Não se trata, de forma alguma, de uma iniciativa tipicamente “esquerdista”.

Governos de orientação liberal mundo afora reproduzem estruturas semelhantes nas mais diversas conformações sociais e políticas.

Por isso, a medida de força do atual governo se caracteriza enquanto um grave retrocesso institucional do ponto de vista democrático.

É um duro golpe sobre o desejo e a pressão por maior transparência e interferência da sociedade na administração pública que vem sendo expressa nas ruas, por diferentes setores sociais e políticos, desde, pelo menos, 2013.

Importa reforçar o fato de que este tema tem sido objeto de reivindicação por parte de movimentos tanto de direita quanto de esquerda nos últimos anos.

É claro que os conselhos careciam de inúmeros ajustes, aperfeiçoamentos e amadurecimento institucional.

Havia – e há – inúmeras lacunas, debilidades e imperfeições que podem até mesmo comprometer a efetividade de muitos destes colegiados.

Porém, nada disto justifica sua extinção, a não ser a escalada autoritária que vem sendo esboçada pelo atual governo.
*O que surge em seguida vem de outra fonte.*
(* ===== verification/Blocks.v ===== *)
(** * Blocks and pages of the buddy allocator

    The vocabulary in which the page allocator of [mem/palloc.rs] is specified:
    a block of order [i] at address [b] is the [2^i] pages from [b] on, and the
    nine free lists, as lists of addresses, stand for the pages of all their
    blocks.  Splitting and merging blocks are permutations of pages, and the
    buddy of a block is the other half of the block one order up. *)

From S2P Require Import Prelude Utils.

(** The addresses of the [cnt] pages from [b] on. *)
Definition page_range (b : Z) (cnt : Z) : list Z :=
  (λ k, b + k * PG_SIZE) <$> seqZ 0 cnt.

Definition block_size (i : nat) : Z := 2 ^ Z.of_nat i * PG_SIZE.
Definition block_pages (i : nat) (b : Z) : list Z := page_range b (2 ^ Z.of_nat i).

(** The buddy of a block, as [dealloc] computes it. *)
Definition buddy_of (b : Z) (i : nat) : Z :=
  Z.lxor b (Z.shiftl 1 (Z.of_nat i + PG_SHIFT)).

(** The blocks of free lists, the first list having order [k]. *)
Fixpoint blocks_from (k : nat) (fls : list (list Z)) : list (nat * Z) :=
  match fls with
  | [] => []
  | xs :: fls => (pair k <$> xs) ++ blocks_from (S k) fls
  end.

Definition blocks (fls : list (list Z)) : list (nat * Z) := blocks_from 0 fls.
Definition pages (fls : list (list Z)) : list Z :=
  blocks fls ≫= λ '(i, b), block_pages i b.

(** ** Ranges of pages *)

Lemma elem_of_page_range b cnt a :
  a ∈ page_range b cnt ↔ ∃ k, 0 ≤ k < cnt ∧ a = b + k * PG_SIZE.
Proof.
  unfold page_range. rewrite list_elem_of_fmap. split.
  - intros (k & -> & Hk%elem_of_seqZ). exists k. split; [lia|done].
  - intros (k & ? & ->). exists k. split; [done|]. apply elem_of_seqZ. lia.
Qed.

Lemma page_range_app b c d :
  0 ≤ c → 0 ≤ d → page_range b (c + d) = page_range b c ++ page_range (b + c * PG_SIZE) d.
Proof.
  intros. unfold page_range. rewrite seqZ_app by lia. rewrite fmap_app. f_equal.
  replace (seqZ (0 + c) d) with ((λ i, c + i) <$> seqZ 0 d) by (rewrite fmap_add_seqZ; f_equal; lia).
  rewrite <- list_fmap_compose. apply list_fmap_ext. intros. cbn. lia.
Qed.

Lemma page_range_nil b c : c ≤ 0 → page_range b c = [].
Proof. intros. unfold page_range. by rewrite seqZ_nil. Qed.

Lemma page_range_one b : page_range b 1 = [b].
Proof.
  unfold page_range. rewrite seqZ_cons, seqZ_nil by lia. cbn [fmap list_fmap]. f_equal. lia.
Qed.

Lemma length_page_range b c : 0 ≤ c → Z.of_nat (length (page_range b c)) = c.
Proof. intros. unfold page_range. rewrite length_fmap, length_seqZ. lia. Qed.

Lemma NoDup_page_range b c : NoDup (page_range b c).
Proof.
  unfold page_range. apply NoDup_fmap; [|apply NoDup_seqZ].
  intros x y. rewrite PG_SIZE_pow2. lia.
Qed.

(** ** Blocks *)

Lemma elem_of_block_pages i b a :
  a ∈ block_pages i b ↔ ∃ k, 0 ≤ k < 2 ^ Z.of_nat i ∧ a = b + k * PG_SIZE.
Proof. apply elem_of_page_range. Qed.

Lemma block_pages_head i b : b ∈ block_pages i b.
Proof. apply elem_of_block_pages. exists 0. pose proof (pow2_pos (Z.of_nat i)). lia. Qed.

Lemma length_block_pages i b : Z.of_nat (length (block_pages i b)) = 2 ^ Z.of_nat i.
Proof. apply length_page_range. pose proof (pow2_pos (Z.of_nat i)). lia. Qed.

(** A block is its two halves. *)
Lemma block_pages_split i b :
  block_pages (S i) b = block_pages i b ++ block_pages i (b + block_size i).
Proof.
  unfold block_pages, block_size. pose proof (pow2_pos (Z.of_nat i)).
  rewrite <- page_range_app by lia. f_equal.
  rewrite Nat2Z.inj_succ, Z.pow_succ_r by lia. lia.
Qed.

Lemma block_size_pow2 i : block_size i = 2 ^ (Z.of_nat i + 12).
Proof. unfold block_size. rewrite PG_SIZE_pow2, <- Z.pow_add_r by lia. done. Qed.

Lemma block_size_S i : block_size (S i) = 2 * block_size i.
Proof. rewrite !block_size_pow2, <- Z.pow_succ_r by lia. f_equal. lia. Qed.

Lemma block_size_pos i : 0 < block_size i.
Proof. rewrite block_size_pow2. apply pow2_pos. lia. Qed.

(** ** Buddies *)

Lemma lxor_pow2 c k : 0 ≤ k →
  Z.lxor (c * 2 ^ k) (2 ^ k) = if Z.even c then (c + 1) * 2 ^ k else (c - 1) * 2 ^ k.
Proof.
  intros Hk.
  replace (2 ^ k) with (Z.shiftl 1 k) at 2 by apply Z.shiftl_1_l.
  rewrite <- (Z.shiftl_mul_pow2 c), <- Z.shiftl_lxor, Z.shiftl_mul_pow2 by done.
  assert (Hev : ∀ d, Z.lxor (2 * d) 1 = 2 * d + 1).
  { intros d. symmetry. apply Z.add_nocarry_lxor.
    apply Z.bits_inj'. intros n Hn. rewrite Z.land_spec, Z.bits_0.
    destruct (decide (n = 0)) as [->|].
    - by rewrite Z.testbit_even_0.
    - rewrite (Z.bits_above_log2 1 n) by (cbn; lia). apply andb_false_r. }
  destruct (Z.even c) eqn:E.
  - apply Z.even_spec in E as [d ->]. by rewrite Hev.
  - rewrite <- Z.negb_odd, negb_false_iff, Z.odd_spec in E. destruct E as [d ->].
    assert (Hod : Z.lxor (2 * d + 1) 1 = 2 * d)
      by (by rewrite <- Hev, Z.lxor_assoc, Z.lxor_nilpotent, Z.lxor_0_r).
    rewrite Hod. f_equal. lia.
Qed.

Section buddies.
Context (b : Z) (i : nat) (Hb : (block_size i | b)).

Lemma buddy_of_cases :
  (buddy_of b i = b + block_size i ∧ (block_size (S i) | b)) ∨
  (buddy_of b i = b - block_size i ∧ (block_size (S i) | b - block_size i)).
Proof using Hb.
  destruct Hb as [c ->]. unfold buddy_of. rewrite Z.shiftl_1_l.
  rewrite block_size_S. rewrite (block_size_pow2 i). unfold PG_SHIFT.
  rewrite lxor_pow2 by lia.
  destruct (Z.even c) eqn:E.
  - apply Z.even_spec in E as [d ->]. left. split; [lia|]. exists d. lia.
  - rewrite <- Z.negb_odd, negb_false_iff, Z.odd_spec in E. destruct E as [d ->].
    right. split; [lia|]. exists d. lia.
Qed.

Lemma buddy_of_ne : buddy_of b i ≠ b.
Proof using Hb. pose proof (block_size_pos i). destruct buddy_of_cases; lia. Qed.

Lemma buddy_of_aligned : (block_size i | buddy_of b i).
Proof using Hb.
  destruct buddy_of_cases as [[-> _]|[-> _]].
  - apply Z.divide_add_r; [done|apply Z.divide_refl].
  - apply Z.divide_sub_r; [done|apply Z.divide_refl].
Qed.

(** The lower of the two buddies starts the merged block. *)
Lemma buddy_min_aligned : (block_size (S i) | Z.min b (buddy_of b i)).
Proof using Hb.
  pose proof (block_size_pos i).
  destruct buddy_of_cases as [[-> ?]|[-> ?]].
  - by rewrite Z.min_l by lia.
  - by rewrite Z.min_r by lia.
Qed.

Lemma buddy_merge :
  block_pages (S i) (Z.min b (buddy_of b i)) ≡ₚ block_pages i b ++ block_pages i (buddy_of b i).
Proof using Hb.
  pose proof (block_size_pos i). rewrite block_pages_split.
  destruct buddy_of_cases as [[-> _]|[-> _]].
  - by rewrite Z.min_l by lia.
  - rewrite Z.min_r, Z.sub_add by lia. apply Permutation_app_comm.
Qed.
End buddies.

Lemma buddy_of_involutive b i : buddy_of (buddy_of b i) i = b.
Proof. unfold buddy_of. by rewrite Z.lxor_assoc, Z.lxor_nilpotent, Z.lxor_0_r. Qed.

(** ** Free lists *)

Section free_lists.
Implicit Types (fls : list (list Z)) (xs ys : list Z).

Lemma elem_of_blocks_from k fls i b :
  (i, b) ∈ blocks_from k fls ↔
  ∃ j xs, i = (k + j)%nat ∧ fls !! j = Some xs ∧ b ∈ xs.
Proof.
  revert k. induction fls as [|ys fls IH]; intros k; cbn [blocks_from].
  { split; [set_solver|]. intros (j & xs & _ & Hj & _). by rewrite lookup_nil in Hj. }
  rewrite elem_of_app, IH, list_elem_of_fmap. split.
  - intros [(b' & [= -> ->] & Hb)|(j & xs & -> & Hj & Hb)].
    + exists 0%nat, ys. rewrite Nat.add_0_r. done.
    + exists (S j), xs. split; [lia|done].
  - intros ([|j] & xs & -> & Hj & Hb); cbn in Hj; simplify_eq.
    + left. exists b. rewrite Nat.add_0_r. done.
    + right. exists j, xs. split; [lia|done].
Qed.

Lemma elem_of_blocks fls i b :
  (i, b) ∈ blocks fls ↔ ∃ xs, fls !! i = Some xs ∧ b ∈ xs.
Proof.
  unfold blocks. rewrite elem_of_blocks_from. split.
  - intros (j & xs & -> & ? & ?). eauto.
  - intros (xs & ? & ?). exists i, xs. done.
Qed.

Lemma elem_of_pages fls a :
  a ∈ pages fls ↔ ∃ i xs b, fls !! i = Some xs ∧ b ∈ xs ∧ a ∈ block_pages i b.
Proof.
  unfold pages. rewrite list_elem_of_bind. split.
  - intros ([i b] & Ha & (xs & ? & ?)%elem_of_blocks). eauto 10.
  - intros (i & xs & b & ? & ? & ?). exists (i, b). split; [done|].
    apply elem_of_blocks. eauto.
Qed.

Lemma blocks_from_insert k fls i ys :
  (i < length fls)%nat →
  blocks_from k (<[i := ys]> fls) ≡ₚ
    (pair (k + i)%nat <$> ys) ++ blocks_from k (<[i := []]> fls).
Proof.
  revert k i. induction fls as [|xs fls IH]; intros k i Hi; [cbn in Hi; lia|].
  destruct i as [|i]; cbn.
  - by rewrite Nat.add_0_r.
  - rewrite (IH (S k) i) by (cbn in Hi; lia).
    rewrite !(assoc_L (++)). rewrite (Permutation_app_comm (pair k <$> xs)).
    replace (S k + i)%nat with (k + S i)%nat by lia. done.
Qed.

Lemma pages_insert fls i ys :
  (i < length fls)%nat →
  pages (<[i := ys]> fls) ≡ₚ (ys ≫= block_pages i) ++ pages (<[i := []]> fls).
Proof.
  intros Hi. unfold pages, blocks. rewrite (blocks_from_insert 0 fls i ys) by done.
  rewrite bind_app. apply Permutation_app_tail.
  induction ys as [|y ys IH]; cbn; [done|]. by rewrite IH.
Qed.

(** Taking a block out of a list, and putting one in. *)
Lemma pages_cons fls i x xs :
  (i < length fls)%nat →
  pages (<[i := x :: xs]> fls) ≡ₚ block_pages i x ++ pages (<[i := xs]> fls).
Proof.
  intros Hi. rewrite (pages_insert fls i (x :: xs)), (pages_insert fls i xs) by done.
  cbn. by rewrite (assoc_L (++)).
Qed.

Lemma pages_uncons fls i x xs :
  fls !! i = Some (x :: xs) → pages fls ≡ₚ block_pages i x ++ pages (<[i := xs]> fls).
Proof.
  intros Hi. rewrite <- (pages_cons fls i x xs) by (by eapply lookup_lt_Some).
  by rewrite list_insert_id.
Qed.

Lemma pages_remove fls i pre x post :
  fls !! i = Some (pre ++ x :: post) →
  pages fls ≡ₚ block_pages i x ++ pages (<[i := pre ++ post]> fls).
Proof.
  intros Hi. pose proof (lookup_lt_Some _ _ _ Hi) as Hlt.
  rewrite <- (list_insert_id fls i _ Hi) at 1.
  rewrite (pages_insert fls i (pre ++ x :: post)), (pages_insert fls i (pre ++ post)) by done.
  rewrite !bind_app. cbn. rewrite !(assoc_L (++)).
  by rewrite (Permutation_app_comm (pre ≫= block_pages i)).
Qed.

Lemma pages_heads fls i xs b : fls !! i = Some xs → b ∈ xs → b ∈ pages fls.
Proof. intros. apply elem_of_pages. eauto 10 using block_pages_head. Qed.

Lemma pages_empty n : pages (replicate n []) = [].
Proof.
  unfold pages, blocks. generalize 0%nat. induction n as [|n IH]; intros k; [done|].
  cbn. apply IH.
Qed.
End free_lists.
Diante da quantidade, já inumerável, de retrocessos civilizatórios e decisões estapafúrdias acumuladas pelo atual governo, é provável que este tipo de iniciativa – a interrupção de experiencias institucionais cujo objetivo é o de democratizar o Estado brasileiro – passem despercebidas do grande público.

Mas é preciso denunciar não apenas o caráter autoritário desta medida como também alertar a sociedade brasileira a respeito do enorme risco que estas instâncias participativas sejam substituídas, na prática, pelo lobby, pelo tráfico de influência e o uso ilegítimo do poder discricionário de gestores e servidores públicos não-eleitos que passam ser responsáveis exclusivos por decisões que afetam a vida de milhões de brasileiros e brasileiras.

*Tarso Genro foi Secretário-Executivo do Conselho de Desenvolvimento Econômico e Social, CDES, do Governo Federal.

*Vinicius Wu foi Secretário-Geral do Conselho Nacional de Política Cultural, CNPC, do Ministério da Cultura.

** Conforme levantamento realizado pela pesquisadora Carla Bezerra, da USP.